(Collected data entries)
----

(* ===== verification/Addr.v ===== *)
(** IP addresses as [std::net] has them: the types, [u32::from] and
    [Ipv4Addr::from], [Display] and [FromStr].  The parser follows the standard
    library's recursive-descent reader over the remaining input. *)

From S2P Require Import Prelude RustStr.
From Stdlib Require Import ZArith Lia Ascii String.
From Stdlib Require Import Strings.Byte.
From stdpp Require Import base gmap strings list.

Open Scope Z_scope.

(** * Types *)

Record Ipv4Addr : Type := mkIpv4 { oct_a : byte; oct_b : byte; oct_c : byte; oct_d : byte }.

(** Eight 16-bit segments. *)
Record Ipv6Addr : Type := mkIpv6 { segments : list Z }.

Inductive IpAddr : Type :=
| V4 (a : Ipv4Addr)
| V6 (a : Ipv6Addr).

Record SocketAddr : Type := mkSocketAddr { sa_ip : IpAddr; sa_port : Z }.

#[export] Instance Ipv4Addr_eq_dec : EqDecision Ipv4Addr.
Proof. solve_decision. Defined.
#[export] Instance Ipv6Addr_eq_dec : EqDecision Ipv6Addr.
Proof. solve_decision. Defined.
#[export] Instance IpAddr_eq_dec : EqDecision IpAddr.
Proof. solve_decision. Defined.

(** [Ipv4Addr::new(a, b, c, d)] *)
Definition ipv4 (a b c d : Z) : Ipv4Addr := mkIpv4 (to_u8 a) (to_u8 b) (to_u8 c) (to_u8 d).

(** [u32::from(ip)] *)
Definition u32_of_ipv4 (ip : Ipv4Addr) : Z :=
  ((u8 (oct_a ip) * 256 + u8 (oct_b ip)) * 256 + u8 (oct_c ip)) * 256 + u8 (oct_d ip).

(** [Ipv4Addr::from(n)] *)
Definition ipv4_of_u32 (n : Z) : Ipv4Addr :=
  mkIpv4 (to_u8 (n / 2 ^ 24)) (to_u8 (n / 2 ^ 16)) (to_u8 (n / 2 ^ 8)) (to_u8 n).

Lemma u32_of_ipv4_range ip : 0 <= u32_of_ipv4 ip < 2 ^ 32.
Proof.
  unfold u32_of_ipv4.
  pose proof (u8_range (oct_a ip)). pose proof (u8_range (oct_b ip)).
  pose proof (u8_range (oct_c ip)). pose proof (u8_range (oct_d ip)). lia.
Qed.

Lemma u32_of_ipv4_of_u32 n : 0 <= n < 2 ^ 32 -> u32_of_ipv4 (ipv4_of_u32 n) = n.
Proof.
  intros Hn. unfold u32_of_ipv4, ipv4_of_u32; simpl oct_a; simpl oct_b; simpl oct_c; simpl oct_d.
  rewrite !u8_to_u8. change (2 ^ 24) with (256 * 256 * 256). change (2 ^ 16) with (256 * 256).
  change (2 ^ 8) with 256. rewrite <- !Z.div_div by lia.
  pose proof (Z.div_mod n 256 ltac:(lia)). pose proof (Z.div_mod (n / 256) 256 ltac:(lia)).
  pose proof (Z.div_mod (n / 256 / 256) 256 ltac:(lia)).
  rewrite (Z.mod_small (n / 256 / 256 / 256)); [lia|].
  rewrite !Z.div_div by lia. split; [apply Z.div_pos; lia|apply Z.div_lt_upper_bound; lia].
Qed.

Lemma u32_of_ipv4_inj a b : u32_of_ipv4 a = u32_of_ipv4 b -> a = b.
Proof.
  destruct a as [a1 a2 a3 a4], b as [b1 b2 b3 b4]. unfold u32_of_ipv4; simpl. intros H.
  pose proof (u8_range a1). pose proof (u8_range a2). pose proof (u8_range a3). pose proof (u8_range a4).
  pose proof (u8_range b1). pose proof (u8_range b2). pose proof (u8_range b3). pose proof (u8_range b4).
  f_equal; apply u8_inj; lia.
Qed.

Lemma ipv4_of_u32_of_ipv4 ip : ipv4_of_u32 (u32_of_ipv4 ip) = ip.
Proof. apply u32_of_ipv4_inj, u32_of_ipv4_of_u32, u32_of_ipv4_range. Qed.

(** * Display *)

Open Scope string_scope.

Definition show_ipv4 (ip : Ipv4Addr) : string :=
  show_Z (u8 (oct_a ip)) +:+ "." +:+ show_Z (u8 (oct_b ip)) +:+ "."
    +:+ show_Z (u8 (oct_c ip)) +:+ "." +:+ show_Z (u8 (oct_d ip)).

(** [segs] joined with [":"] in lower-case hexadecimal. *)
Fixpoint show_segs (segs : list Z) : string :=
  match segs with
  | [] => ""
  | [s] => show_hex s
  | s :: rest => show_hex s +:+ ":" +:+ show_segs rest
  end.

(** Longest run of zero segments, first one on a tie: [(start, length)]. *)
Fixpoint longest_zeros (i : nat) (cur best : nat * nat) (segs : list Z) : nat * nat :=
  match segs with
  | [] => best
  | s :: rest =>
      if (s =? 0)%Z then
        let cur := ((if (cur.2 =? 0)%nat then i else cur.1), S cur.2) in
        longest_zeros (S i) cur (if (best.2 <? cur.2)%nat then cur else best) rest
      else longest_zeros (S i) (0, 0)%nat best rest
  end.

(** [ip.to_ipv4_mapped()] *)
Definition to_ipv4_mapped (ip : Ipv6Addr) : option Ipv4Addr :=
  match segments ip with
  | [0; 0; 0; 0; 0; 65535; ab; cd]%Z => Some (ipv4 (ab / 256) ab (cd / 256) cd)
  | _ => None
  end.

Definition show_ipv6 (ip : Ipv6Addr) : string :=
  match to_ipv4_mapped ip with
  | Some v4 => "::ffff:" +:+ show_ipv4 v4
  | None =>
      let '(start, len) := longest_zeros 0 (0, 0)%nat (0, 0)%nat (segments ip) in
      if (1 <? len)%nat
      then show_segs (take start (segments ip)) +:+ "::" +:+ show_segs (drop (start + len) (segments ip))
      else show_segs (segments ip)
  end.

(** [ip.to_string()] *)
Definition show_ip (ip : IpAddr) : string :=
  match ip with
  | V4 a => show_ipv4 a
  | V6 a => show_ipv6 a
  end.

(** * Parsing *)

(** [c.to_digit(radix)] *)
Definition to_digit (radix : Z) (c : ascii) : option Z :=
  let x := code c in
  let d := if ((48 <=? x) && (x <=? 57))%Z then x - 48
           else if ((97 <=? x) && (x <=? 122))%Z then x - 87
           else if ((65 <=? x) && (x <=? 90))%Z then x - 55
           else 99 in
  if (d <? radix)%Z then Some d else None.

(** The digits of [read_number]: value, how many, rest; [None] on overflow of
    [max_value] or on more than [max_digits] digits. *)
Fixpoint read_digits (radix max_value : Z) (max_digits count : nat) (acc : Z) (s : string)
  : option (Z * nat * string) :=
  match s with
  | EmptyString => Some (acc, count, s)
  | String c s' =>
      match to_digit radix c with
      | None => Some (acc, count, s)
      | Some d =>
          let acc' := (acc * radix + d)%Z in
          if (max_value <? acc')%Z then None
          else if (max_digits <? S count)%nat then None
          else read_digits radix max_value max_digits (S count) acc' s'
      end
  end.

Definition read_number (radix max_value : Z) (max_digits : nat) (allow_zero_prefix : bool)
    (s : string) : option (Z * string) :=
  match read_digits radix max_value max_digits 0 0 s with
  | None => None
  | Some (n, count, rest) =>
      if (count =? 0)%nat then None
      else if negb allow_zero_prefix && starts_with "0" s && (1 <? count)%nat then None
      else Some (n, rest)
  end.

Definition read_given_char (c : ascii) (s : string) : option string :=
  match s with
  | String d s' => if Ascii.eqb c d then Some s' else None
  | EmptyString => None
  end.

(** [p.read_separator(sep, index, inner)] *)
Definition read_separator {A} (sep : ascii) (index : nat) (inner : string -> option (A * string))
    (s : string) : option (A * string) :=
  if (index =? 0)%nat then inner s
  else match read_given_char sep s with
       | Some s' => inner s'
       | None => None
       end.

Definition read_octet (s : string) : option (Z * string) := read_number 10 255 3 false s.

Definition read_ipv4_addr (s : string) : option (Ipv4Addr * string) :=
  '(a, s) ← read_separator "." 0 read_octet s;
  '(b, s) ← read_separator "." 1 read_octet s;
  '(c, s) ← read_separator "." 2 read_octet s;
  '(d, s) ← read_separator "." 3 read_octet s;
  Some (ipv4 a b c d, s).

(** [read_groups]: up to [limit - i] groups from the [i]-th on; the groups read,
    whether the last two came from an embedded IPv4 address, and the rest. *)
Fixpoint read_groups (todo i : nat) (s : string) : list Z * bool * string :=
  match todo with
  | O => ([], false, s)
  | S todo' =>
      let embedded := if (0 <? todo')%nat then read_separator ":" i read_ipv4_addr s else None in
      match embedded with
      | Some (v4, rest) =>
          ([u16_be (oct_a v4) (oct_b v4); u16_be (oct_c v4) (oct_d v4)], true, rest)
      | None =>
          match read_separator ":" i (read_number 16 65535 4 true) s with
          | Some (g, rest) =>
              let '(gs, v4, rest') := read_groups todo' (S i) rest in (g :: gs, v4, rest')
          | None => ([], false, s)
          end
      end
  end.

Definition read_ipv6_addr (s : string) : option (Ipv6Addr * string) :=
  let '(head, head_ipv4, s) := read_groups 8 0 s in
  if (length head =? 8)%nat then Some (mkIpv6 head, s)
  else if head_ipv4 then None
  else
    s ← read_given_char ":" s;
    s ← read_given_char ":" s;
    let '(tail, _, s) := read_groups (8 - (length head + 1)) 0 s in
    Some (mkIpv6 (head ++ replicate (8 - length head - length tail) 0%Z ++ tail), s).

(** [s.parse::<IpAddr>()] *)
Definition parse_ip (s : string) : option IpAddr :=
  match read_ipv4_addr s with
  | Some (a, rest) => match rest with EmptyString => Some (V4 a) | _ => None end
  | None =>
      match read_ipv6_addr s with
      | Some (a, rest) => match rest with EmptyString => Some (V6 a) | _ => None end
      | None => None
      end
  end.

Example parse_ip_ex :
  parse_ip "192.168.100.2" = Some (V4 (ipv4 192 168 100 2)) /\
  parse_ip "not-an-ip" = None /\ parse_ip "1.2.3.04" = None /\ parse_ip "1.2.3.256" = None /\
  parse_ip "fe80::1:2" = Some (V6 (mkIpv6 [65152; 0; 0; 0; 0; 0; 1; 2]%Z)) /\
  show_ip (V6 (mkIpv6 [65152; 0; 0; 0; 0; 0; 1; 2]%Z)) = "fe80::1:2" /\
  show_ip (V4 (ipv4 192 168 100 2)) = "192.168.100.2".
Proof. by vm_compute. Qed.

(** * The IPv4 round trip *)

(** A string that cannot continue a decimal number. *)
Definition no_digit_head (s : string) : Prop :=
  match s with
  | EmptyString => True
  | String c _ => to_digit 10 c = None
  end.

Lemma read_digits_app radix mx k s t : forall c a n c',
  (match s with EmptyString => True | String d _ => to_digit radix d = None end) ->
  read_digits radix mx k c a t = Some (n, c', EmptyString) ->
  read_digits radix mx k c a (t +:+ s) = Some (n, c', s).
Proof.
  induction t as [|d t IH]; intros c a n c' Hs; simpl.
  - intros [= -> ->]. destruct s as [|e s]; [done|]. rewrite sapp_nil. simpl. by rewrite Hs.
  - destruct (to_digit radix d); [|done].
    destruct (mx <? _)%Z; [done|]. destruct (k <? _)%nat; [done|]. by apply IH.
Qed.

Lemma read_octet_show b s :
  no_digit_head s -> read_octet (show_Z (u8 b) +:+ s) = Some (u8 b, s).
Proof.
  intros Hs. unfold read_octet, read_number.
  rewrite (read_digits_app 10 255 3 s (show_Z (u8 b)) 0 0 (u8 b) (String.length (show_Z (u8 b)))).
  - destruct b; vm_compute; reflexivity.
  - by destruct s.
  - destruct b; vm_compute; reflexivity.
Qed.

Lemma read_ipv4_show ip s :
  no_digit_head s -> read_ipv4_addr (show_ipv4 ip +:+ s) = Some (ip, s).
Proof.
  intros Hs. unfold read_ipv4_addr, show_ipv4, read_separator.
  rewrite !sapp_assoc. cbn [Nat.eqb]. rewrite (read_octet_show (oct_a ip)) by done. simpl.
  rewrite ?sapp_cons, ?sapp_nil. simpl.
  rewrite (read_octet_show (oct_b ip)) by done. simpl. rewrite ?sapp_cons, ?sapp_nil. simpl.
  rewrite (read_octet_show (oct_c ip)) by done. simpl. rewrite ?sapp_cons, ?sapp_nil. simpl.
  rewrite (read_octet_show (oct_d ip)) by done. simpl.
  unfold ipv4. rewrite !to_u8_u8. by destruct ip.
Qed.

(** Parsing what [Display] prints gives the address back. *)
Lemma parse_ip_show_v4 ip : parse_ip (show_ip (V4 ip)) = Some (V4 ip).
Proof.
  unfold parse_ip, show_ip. rewrite <- (sapp_nil_r (show_ipv4 ip)).
  by rewrite read_ipv4_show.
Qed.

Lemma show_ipv4_inj a b : show_ipv4 a = show_ipv4 b -> a = b.
Proof.
  intros H. pose proof (parse_ip_show_v4 a) as Ha. pose proof (parse_ip_show_v4 b) as Hb.
  simpl in Ha, Hb. rewrite H in Ha. congruence.
Qed.

Lemma show_ipv4_graphic ip : all_graphic (show_ipv4 ip) = true.
Proof. unfold show_ipv4. by rewrite !all_graphic_app, !show_Z_graphic. Qed.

----

* _AIM OF THE EXERCISE_
Which lines run from the one holding "[Ipv4Addr::from], [Display] and" through the one holding "#[export] Instance Ipv4Addr_eq_dec" in the records above? Repeat them exactly, both included, and nothing more.

* _RESULT OF THIS TASK_
    [Ipv4Addr::from], [Display] and [FromStr].  The parser follows the standard
    library's recursive-descent reader over the remaining input. *)

From S2P Require Import Prelude RustStr.
From Stdlib Require Import ZArith Lia Ascii String.
From Stdlib Require Import Strings.Byte.
From stdpp Require Import base gmap strings list.

Open Scope Z_scope.

(** * Types *)

Record Ipv4Addr : Type := mkIpv4 { oct_a : byte; oct_b : byte; oct_c : byte; oct_d : byte }.

(** Eight 16-bit segments. *)
Record Ipv6Addr : Type := mkIpv6 { segments : list Z }.

Inductive IpAddr : Type :=
| V4 (a : Ipv4Addr)
| V6 (a : Ipv6Addr).

Record SocketAddr : Type := mkSocketAddr { sa_ip : IpAddr; sa_port : Z }.

#[export] Instance Ipv4Addr_eq_dec : EqDecision Ipv4Addr.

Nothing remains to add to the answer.